Aim of the exercise: In your reply, write out the records exactly, each line intact.

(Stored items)

☆ ☆ ☆

(** process.env.API_URL || "http://localhost:3001" *)
Definition API_URL : string := or_else process_env_API_URL "http://localhost:3001".

Definition getHeaders (headers : option (gmap string string)) : gmap string string :=
  spread {[ "Content-Type" := "application/json" ]} headers.

Definition handleResponse (response : Response.t) : Js JsVal :=
  let* json := Response_json response in
  if negb (Response.ok response) then
    let* message := lift (Get json "message") in
    let* errors := lift (Get json "errors") in
    let* error :=
      lift (Error_new message
              {| Cause.status := Response.status response;
                 Cause.statusText := Response.statusText response;
                 Cause.url := Response.url response;
                 Cause.errors := errors |}) in
    throw error
  else ret json.

Definition get (rcfg : t) : Js JsVal :=
  let* url := new_URL (endpoint rcfg) API_URL in
  let* url :=
    match query rcfg with
    | Some q =>
        forEach (q.*1)
          (fun url key =>
             match lookup_property q key with
             | Some (Some value) => ret (searchParams_append url key value)
             | _ => ret url
             end) url
    | None => ret url
    end in
  let* response :=
    fetch url {| RequestInit.method := "GET";
                 RequestInit.headers := getHeaders (headers rcfg);
                 RequestInit.body := None |} in
  handleResponse response.

Definition post (rcfg : t) : Js JsVal :=
  let* url := new_URL (endpoint rcfg) API_URL in
  let headers := getHeaders (headers rcfg) in
  let* body := lift (JSON_stringify (data rcfg)) in
  let* response :=
    fetch url {| RequestInit.method := "POST";
                 RequestInit.headers := headers;
                 RequestInit.body := BodyText <$> body |} in
  handleResponse response.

☆ ☆ ☆

Reply:
(** process.env.API_URL || "http://localhost:3001" *)
Definition API_URL : string := or_else process_env_API_URL "http://localhost:3001".

Definition getHeaders (headers : option (gmap string string)) : gmap string string :=
  spread {[ "Content-Type" := "application/json" ]} headers.

Definition handleResponse (response : Response.t) : Js JsVal :=
  let* json := Response_json response in
  if negb (Response.ok response) then
    let* message := lift (Get json "message") in
    let* errors := lift (Get json "errors") in
    let* error :=
      lift (Error_new message
              {| Cause.status := Response.status response;
                 Cause.statusText := Response.statusText response;
                 Cause.url := Response.url response;
                 Cause.errors := errors |}) in
    throw error
  else ret json.

Definition get (rcfg : t) : Js JsVal :=
  let* url := new_URL (endpoint rcfg) API_URL in
  let* url :=
    match query rcfg with
    | Some q =>
        forEach (q.*1)
          (fun url key =>
             match lookup_property q key with
             | Some (Some value) => ret (searchParams_append url key value)
             | _ => ret url
             end) url
    | None => ret url
    end in
  let* response :=
    fetch url {| RequestInit.method := "GET";
                 RequestInit.headers := getHeaders (headers rcfg);
                 RequestInit.body := None |} in
  handleResponse response.

Definition post (rcfg : t) : Js JsVal :=
  let* url := new_URL (endpoint rcfg) API_URL in
  let headers := getHeaders (headers rcfg) in
  let* body := lift (JSON_stringify (data rcfg)) in
  let* response :=
    fetch url {| RequestInit.method := "POST";
                 RequestInit.headers := headers;
                 RequestInit.body := BodyText <$> body |} in
  handleResponse response.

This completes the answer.